Sadly, that’s not the reality.

Tokens and tokens

In computer terminology, the term “token” has long meant one of two things: a gadget that can authorize a user (such as a dongle or a special thumb drive), or a fixed array of symbols that identify a user (such as an API key).

In both situations, tokens can pass between different owners. So, how are cryptocurrencies different from the tokens we know?

Generally, the term “crypto asset” means one of three different things:

A cryptocurrency with decentralized issuance and transactions.
A digital asset, issued into a decentralized system and secured by either someone or something. This version can be split into two further subdivisions: either the accounting system isn’t trusted; or the issuer isn’t trusted.

Something that’s both issued and validated by the same organization, yet not backed-up by anything.

PayPal manages digital balances and transaction processing independently and non-transparently. This implies that its users must have implicit trust in PayPal, in order to be able to use its systems.

Bitcoin handles processing and transaction processing entirely transparently, and in a completely decentralized way – because people would not trust an anonymous system under any other circumstances whatsoever.

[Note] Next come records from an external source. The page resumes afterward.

(* ===== verification/StateDelta.v ===== *)
(** * The account store and its deltas
    ([libData/AccountData/AccountStore.cpp], [AccountStoreTrie.tpp],
    [AccountStoreTemp.cpp], the account-store messages of
    [libMessage/Messenger.cpp])

    The permanent accounts are a map over a Merkle trie; [AccountStoreTemp], where
    the transactions of an epoch are executed, lies over it and is the only path of
    change: its difference to the permanent accounts is serialized, and every node,
    the one that made it included, applies the serialized difference.  Class
    [Trie] is the trie of [depends/libTrie], [TrieSpec] that it is a map; the
    contract states are the object of [ContractStorage.v]. *)

From stdpp Require Import base numbers gmap countable list sorting.
From S2P Require Import Prelude Serializable OpenSSL Schnorr LevelDB Json Receipt TxnPool AccountStore ContractStorage ContractAccount AccountStoreSC BlockChain BlockStorage AccountMessages.
Open Scope Z_scope.

(** [trie_at] of a key that is not there is empty; [None]: an exception. *)
Class Trie (T : Type) := {
  trie_at : T -> Z -> bytes;
  trie_insert : T -> Z -> bytes -> T;
  trie_remove : T -> Z -> T;
  trie_root : T -> Z;
  trie_init : T -> T;
  trie_commit : T -> option T;
  trie_rollback : T -> option T;
  trie_setRoot : T -> Z -> option T
}.

Class TrieSpec (T : Type) `{Trie T} := {
  trie_items : T -> gmap Z bytes;
  trie_at_spec t a : trie_at t a = default [] (trie_items t !! a);
  trie_insert_spec t a v : trie_items (trie_insert t a v) = <[a := v]> (trie_items t);
  trie_remove_spec t a : trie_items (trie_remove t a) = delete a (trie_items t)
}.

(** The accounts of [AccountStoreTrie]. *)
Record MainStore (T : Type) := mkMain {
  main_accounts : gmap Z Account;
  m_state : T;
  m_prevRoot : Z
}.
Arguments mkMain {_}.
Arguments main_accounts {_}.
Arguments m_state {_}.
Arguments m_prevRoot {_}.

Section main.
Context {T : Type} `{Trie T} `{AccountProto}.
Implicit Types s : MainStore T.

(** The account that the bytes of the trie describe. *)
Definition decode_account (address : Z) (raw : bytes) : option Account :=
  if is_empty raw then None
  else
    let '(ok, account) := GetAccountBase raw 0 (mkAccount 0 0 0 0 0 0 []) in
    if negb ok then None else Some (if isContract account then SetAddress account address else account).

Definition trie_GetAccount s (address : Z) : option Account * MainStore T :=
  match main_accounts s !! address with
  | Some account => (Some account, s)
  | None =>
      match decode_account address (trie_at (m_state s) address) with
      | None => (None, s)
      | Some account =>
          (Some account, mkMain (<[address := account]> (main_accounts s)) (m_state s) (m_prevRoot s))
      end
  end.

Definition main_set s (accounts : gmap Z Account) : MainStore T := mkMain accounts (m_state s) (m_prevRoot s).

#[global] Instance main_store : AccountMap (MainStore T) := {|
  GetAccount := trie_GetAccount;
  store_set s a x := main_set s (<[a := x]> (main_accounts s));
  store_insert s a x := match main_accounts s !! a with Some _ => s | None => main_set s (<[a := x]> (main_accounts s)) end;
  store_erase s a := main_set s (delete a (main_accounts s))
|}.

Definition UpdateStateTrie s (address : Z) (account : Account) : bool * MainStore T :=
  let '(ok, rawBytes) := SetAccountBase [] 0 account in
  if negb ok then (false, s)
  else (true, mkMain (main_accounts s) (trie_insert (m_state s) address rawBytes) (m_prevRoot s)).

Definition RemoveFromTrie s (address : Z) : MainStore T :=
  mkMain (main_accounts s) (trie_remove (m_state s) address) (m_prevRoot s).

Definition InitTrie s : MainStore T :=
  mkMain (main_accounts s) (trie_init (m_state s)) (trie_root (trie_init (m_state s))).

(** [AccountStoreTrie::Init]; the other members of the permanent store's own
    [AccountStoreSC] are never used. *)
Definition main_Init s : MainStore T := InitTrie (main_set s ∅).

End main.

(** [AccountStore]: the temporary store over the permanent one, with the contract
    states they share. *)
Record AccountStore (T DB W : Type) := mkAccountStore {
  as_temp : AccountStoreSC (AccountStoreTemp (MainStore T)) DB W;
  m_stateDeltaSerialized : bytes;
  m_addressToAccountRevChanged : gmap Z Account;
  m_addressToAccountRevCreated : gmap Z Account
}.
Arguments mkAccountStore {T DB W}.
Arguments as_temp {T DB W}.
Arguments m_stateDeltaSerialized {T DB W}.
Arguments m_addressToAccountRevChanged {T DB W}.
Arguments m_addressToAccountRevCreated {T DB W}.

Section members.
Context {T DB W : Type}.
Implicit Types st : AccountStore T DB W.

Definition as_main st : MainStore T := temp_parent (sc_store (as_temp st)).
Definition as_own st : gmap Z Account := temp_own (sc_store (as_temp st)).
Definition as_contracts st : ContractStorage DB := sc_contracts (as_temp st).

Definition as_set_temp st x : AccountStore T DB W :=
  mkAccountStore x (m_stateDeltaSerialized st) (m_addressToAccountRevChanged st) (m_addressToAccountRevCreated st).
Definition as_set_store st x : AccountStore T DB W := as_set_temp st (sc_set_store (as_temp st) x).
Definition as_set_main st m : AccountStore T DB W := as_set_store st (mkTemp (as_own st) m).
Definition as_set_contracts st c : AccountStore T DB W := as_set_temp st (sc_set_contracts (as_temp st) c).
Definition as_set_delta st d : AccountStore T DB W :=
  mkAccountStore (as_temp st) d (m_addressToAccountRevChanged st) (m_addressToAccountRevCreated st).
Definition as_set_rev st changed created : AccountStore T DB W :=
  mkAccountStore (as_temp st) (m_stateDeltaSerialized st) changed created.

End members.

(** ** The messages *)

(** The address of an entry: up to 20 bytes, the rest zero. *)
Definition entry_address (address : bytes) : Z := be_combine (resize 20 0 address).

Section deltas.
Context `{SafeMath} `{OpenSSL} `{StateProto} {DB : Type} `{leveldb DB} {T : Type} `{Trie T} `{AccountProto} {W : Type}.
Context `{Environment W} (ACCOUNT_VERSION MAX_CODE_SIZE_IN_BYTES : Z).
Implicit Types (st : AccountStore T DB W) (m : MainStore T) (c : ContractStorage DB).

(** The loop of [SetAccountStoreDelta] over the temporary accounts; the permanent
    store is only looked up. *)
Fixpoint delta_entries c m (entries : list (Z * Account)) : outcome (ProtoAccountStore * MainStore T) :=
  match entries with
  | [] => Ret ([], m)
  | (address, account) :: entries =>
      let '(old, m) := GetAccount m address in
      proto ← AccountDeltaToProtobuf ACCOUNT_VERSION c old account;
      '(rest, m) ← delta_entries c m entries;
      Ret ((address_bytes address, proto) :: rest, m)
  end.

Definition SetAccountStoreDelta c (dst : bytes) (offset : Z) (own : gmap Z Account) m
  : outcome (bool * bytes * MainStore T) :=
  '(result, m) ← delta_entries c m (ordered_entries own);
  let '(ok, dst) := proto_write (store_serialize result) dst offset in
  Ret (ok, dst, m).

(** [AddAccountDuringDeserialization] of the permanent store. *)
Definition AddAccountDuringDeserialization st (address : Z) (account oriAccount : Account)
    (fullCopy revertible : bool) : AccountStore T DB W :=
  let st := as_set_main st (main_set (as_main st) (<[address := account]> (main_accounts (as_main st)))) in
  let st :=
    if revertible then
      if fullCopy then as_set_rev st (m_addressToAccountRevChanged st)
                         (<[address := account]> (m_addressToAccountRevCreated st))
      else as_set_rev st (<[address := oriAccount]> (m_addressToAccountRevChanged st))
             (m_addressToAccountRevCreated st)
    else st in
  as_set_main st (UpdateStateTrie (as_main st) address account).2.

(** One entry of [GetAccountStoreDelta] into the permanent store. *)
Definition apply_entry st (entry : bytes * ProtoAccount) (revertible temp : bool) : outcome (bool * AccountStore T DB W) :=
  let address := entry_address entry.1 in
  let '(found, m) := GetAccount (as_main st) address in
  let st := as_set_main st m in
  let '(oriAccount, fullCopy, st) :=
    match found with
    | Some a => (Some a, false, st)
    | None =>
        let m := AddAccount (as_main st) address (Account_new ACCOUNT_VERSION 0 0) in
        let '(a, m) := GetAccount m address in (a, true, as_set_main st m)
    end in
  match oriAccount with
  | None => Ret (false, st)
  | Some ori =>
      '(ok, account, c) ← ProtobufToAccountDelta ACCOUNT_VERSION MAX_CODE_SIZE_IN_BYTES (as_contracts st) entry.2 ori
                            address fullCopy temp revertible;
      let st := as_set_contracts st c in
      if negb (ok : bool) then Ret (false, st)
      else Ret (true, AddAccountDuringDeserialization st address account ori fullCopy revertible)
  end.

Tether handles processing entirely transparently, but users must trust that it is conscientiously issued.Any centralized land registry requires that its users trust it in aspects of correctness of accounting – however, there are no concerns on the question of issue.

Types of tokens

A token can fulfill either one or several of the following functions:

A currency, used as a payment method between 2 or more partners.
A digital asset (a digital right – to land ownership, or tomatoes in a warehouse, and similar assets).
A way for accounting (number of API-calls, volume of torrent uploads).
A stake (share) in a particular start-up.
A way of satisfying main players (the best example is bitcoin).
A way of stopping attacks (such as commission within the bitcoin network).
Payment for using a system.
Although because there are various options it may be difficult to distinguish any particular token; they are often a cross between shares, an internal currency, and accounting units.

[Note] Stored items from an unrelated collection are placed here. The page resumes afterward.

Lemma apply_entries_plain P entries protos st rev temp :
  Forall2 (entry_for P) entries protos -> Forall (fun pe => pa_code pe.2 = None) protos -> NoDup entries.*1 ->
  accounts_ok P -> Forall (fun e => view (as_main st) !! e.1 = P !! e.1) entries ->
  Forall (fun e => is_address e.1 /\ temp_account e.2 /\ payment P e.1 e.2) entries ->
  exists st', apply_entries ACCOUNT_VERSION MAX_CODE_SIZE_IN_BYTES st protos rev temp = Ret (true, st') /\
    view (as_main st') = list_to_map entries ∪ view (as_main st).
Proof.
  intros HF. revert st. induction HF as [|[a x] [bs p] entries protos [Hbs Hp] HF IH]; intros st Hcode Hnd HP Hagree Hpay.
  { exists st. split; [done|]. symmetry. apply map_empty_union. }
  cbn [fst snd fmap list_fmap] in *. apply NoDup_cons in Hnd as [Hna Hnd]. apply Forall_cons in Hcode as [Hc Hcode].
  apply Forall_cons in Hagree as [Ha Hagree]. apply Forall_cons in Hpay as [(Haddr & [Hx _] & (Hplain & Hnon & Heq)) Hpay].
  cbn [fst snd] in *. subst bs. cbn [apply_entries].
  destruct (apply_entry_prepares st (address_bytes a, p) rev temp) as (m & Hm & ->). cbn [fst snd] in *.
  rewrite entry_address_bytes in * by done. unfold original in *. rewrite Ha in *. fold (original P a) in *.
  assert (account_ok (original P a) /\ m_balance (original P a) = balance_at P a /\ m_nonce (original P a) = nonce_at P a /\
    old_nonce (P !! a) = nonce_at P a) as (Ho & Hob & Hon & Hold).
  { unfold original, balance_at, nonce_at, old_nonce. destruct (P !! a) as [z|] eqn:Ez; [by eauto|].
    split; [split; cbn; lia|done]. }
  destruct (Z.leb_spec (old_nonce (P !! a)) (m_nonce x)); [|lia]. destruct Hp as [Hp _].
  erewrite (ProtobufToAccountDelta_plain _ _ _ _ _ _ _ _ _ _ _ _ Ho Hp); [|destruct Ho, Hx; lia..|done|done].
  cbn [negb mbind outcome_bind]. rewrite Hob, Hon.
  replace (balance_at P a + (m_balance x - balance_at P a)) with (m_balance x) by lia.
  replace (nonce_at P a + (m_nonce x - nonce_at P a)) with (m_nonce x) by lia. rewrite <- Heq.
  match goal with |- context [AddAccountDuringDeserialization ?s _ _ _ ?f _] => set (st1 := s); set (full := f) end.
  destruct (IH (AddAccountDuringDeserialization st1 a x (original P a) full rev)) as (st' & E & Hv); [done..| |done|].
  - rewrite AddAccountDuringDeserialization_view. change (as_main st1) with m. rewrite Hm, insert_insert_eq.
    apply Forall_forall. intros e He. rewrite Forall_forall in Hagree. rewrite lookup_insert_ne; [by apply Hagree|].
    intros ->. apply Hna. by apply list_elem_of_fmap_2.
  - exists st'. split; [exact E|]. rewrite Hv, AddAccountDuringDeserialization_view. change (as_main st1) with m.
    rewrite Hm, insert_insert_eq. by apply list_to_map_cons_union.
Qed.

(** C30: The payments of an epoch reach every node.  When the executed transactions
    changed balances and nonces of accounts without code only, serializing the delta
    succeeds, every node whose permanent accounts are those of the shard accepts it,
    and its permanent accounts then are exactly the executed ones. *)
Theorem payment_delta_delivered st1 st2 rev :
  epoch_ok st1 -> view (as_main st2) = view (as_main st1) ->
  map_Forall (payment (view (as_main st1))) (as_own st1) ->
  exists st1' st2', SerializeDelta ACCOUNT_VERSION st1 = Ret (true, st1') /\
    DeserializeDelta ACCOUNT_VERSION MAX_CODE_SIZE_IN_BYTES st2 (m_stateDeltaSerialized st1') 0 rev = Ret (true, st2') /\
    view (as_main st2') = executed st1.
Proof.
  intros Hep Hsame Hpay. pose proof Hep as [Hm Ho].
  assert (forall e, e ∈ ordered_entries (as_own st1) -> as_own st1 !! e.1 = Some e.2) as Hin
    by (intros [a x]; apply elem_of_ordered).
  destruct (delta_entries_plain (as_contracts st1) (as_main st1) (ordered_entries (as_own st1))) as (protos & m & E & Hcode);
    [done|apply Forall_forall; intros e He%Hin; split; [by apply (Ho _ _ He)|by apply Hpay]|].
  assert (exists st1', SerializeDelta ACCOUNT_VERSION st1 = Ret (true, st1') /\
    m_stateDeltaSerialized st1' = store_serialize protos) as (st1' & E1 & Hd).
  { unfold SerializeDelta, SetAccountStoreDelta. rewrite E. cbn [mbind outcome_bind].
    pose proof (proto_write_append (store_serialize protos) []) as Hw. change (zlen []) with 0 in Hw.
    unfold proto_write in *. cbn [snd mbind outcome_bind] in *. eexists. split; [reflexivity|exact Hw]. }
  pose proof (delta_entries_sound _ _ _ _ _ Hm ltac:(apply Forall_forall; intros e He%Hin; by apply (Ho _ _ He)) E) as [_ HF].
  destruct (apply_entries_plain (view (as_main st1)) _ protos st2 rev false HF Hcode) as (st2' & E2 & Hv);
    [apply NoDup_ordered|done|by rewrite Hsame; apply Forall_forall| |].
  { apply Forall_forall. intros e He%Hin. destruct (Ho _ _ He). split; [done|]. split; [done|]. by apply Hpay. }
  exists st1', st2'. split; [done|]. split.
  - unfold DeserializeDelta, GetAccountStoreDelta. rewrite Hd.
    change (drop (Z.to_nat 0) (store_serialize protos)) with (store_serialize protos). by rewrite store_parse_serialize.
  - rewrite Hv, Hsame. unfold executed. f_equal. rewrite <- (list_to_map_to_list (as_own st1)) at 2.
    symmetry. apply list_to_map_proper; [apply NoDup_fst_map_to_list|]. symmetry. apply ordered_entries_perm.
Qed.

(** ** Reverting *)

Lemma revert_changed_view m a x : view (revert_changed a x m) = <[a := x]> (view m).
Proof.
  unfold revert_changed. rewrite (UpdateStateTrie_view _ a x x) by apply lookup_insert_eq.
  symmetry. apply insert_union_l.
Qed.

Lemma revert_created_view m a x : view (revert_created a x m) = delete a (view m).
Proof.
  assert (main_accounts (RemoveAccount m a) = delete a (main_accounts m) /\ m_state (RemoveAccount m a) = m_state m) as [Hm Ht].
  { unfold RemoveAccount, IsAccountExist. cbn. unfold trie_GetAccount. destruct (main_accounts m !! a) as [y|] eqn:E; [done|].
    destruct (decode_account a _) as [y|]; cbn; [by rewrite delete_insert_eq|]. by rewrite delete_id. }
  unfold revert_created. cbn. rewrite Hm, Ht, trie_remove_spec. apply map_eq. intros b.
  rewrite lookup_union, map_lookup_imap. destruct (decide (a = b)) as [<-|Hab].
  - by rewrite !lookup_delete_eq.
  - by rewrite !lookup_delete_ne, lookup_union, map_lookup_imap by done.
Qed.

Lemma revert_all_changed m ch : view (map_fold revert_changed m ch) = ch ∪ view m.
Proof.
  apply (map_fold_weak_ind (fun r u => view r = u ∪ view m)); [by rewrite map_empty_union|].
  intros a x u r Ha IH. by rewrite revert_changed_view, IH, insert_union_l.
Qed.

Lemma revert_all_created m cr : view (map_fold revert_created m cr) = view m ∖ cr.
Proof.
  apply (map_fold_weak_ind (fun r u => view r = view m ∖ u)); [by rewrite map_difference_empty|].
  intros a x u r Ha IH. rewrite revert_created_view, IH. apply delete_difference.
Qed.

(** What the two undo maps say about the accounts [V0] before the commit; [next] are
    the addresses still to come. *)
Record undo_ok V0 (next : list Z) st : Prop := {
  un_changed : forall a x, m_addressToAccountRevChanged st !! a = Some x -> V0 !! a = Some x;
  un_created : forall a, is_Some (m_addressToAccountRevCreated st !! a) -> V0 !! a = None;
  un_same : forall a x, V0 !! a = Some x -> m_addressToAccountRevChanged st !! a = None ->
    view (as_main st) !! a = Some x;
  un_new : forall a x, V0 !! a = None -> m_addressToAccountRevCreated st !! a = None ->
    view (as_main st) !! a = Some x -> x = Account_new ACCOUNT_VERSION 0 0 /\ a ∉ next;
  un_next : forall a, a ∈ next -> m_addressToAccountRevChanged st !! a = None /\ m_addressToAccountRevCreated st !! a = None
}.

Tokens that are directly linked to shares in a company, for instance, don’t need further consideration; they are completely identical to shares. More complex are so-called “utility tokens.”

Let’s remember, this kind of token is used as way of making internal payments – yet their price can rise due to limitations in their issue, and due to rising demand. It’s precisely due to this dual functionality that it’s hard to define exactly what they are. Sometimes they behave on markets as though they are shares, yet regulators treat them as accounting units.

Alongside this, people can sometimes use these to make payments to each other.

A solid definition for “utility tokens” is the one put forward by Vladimir Dubinin. He analyzed the pre-sale of tokens with the sale of government bonds in US dollars. These bonds are denominated in the national currency, and proceeds from them will be paid out in that currency as well.

These bonds, it seems, will be sold at a substantial price break, but if they go well, the currency rate might rise very fast.

In this light, we should not overlook that no nation whatsoever is interested in seeing its currency becoming too pricey because this leads to a slow economy and has a negative impact on the balance of payments.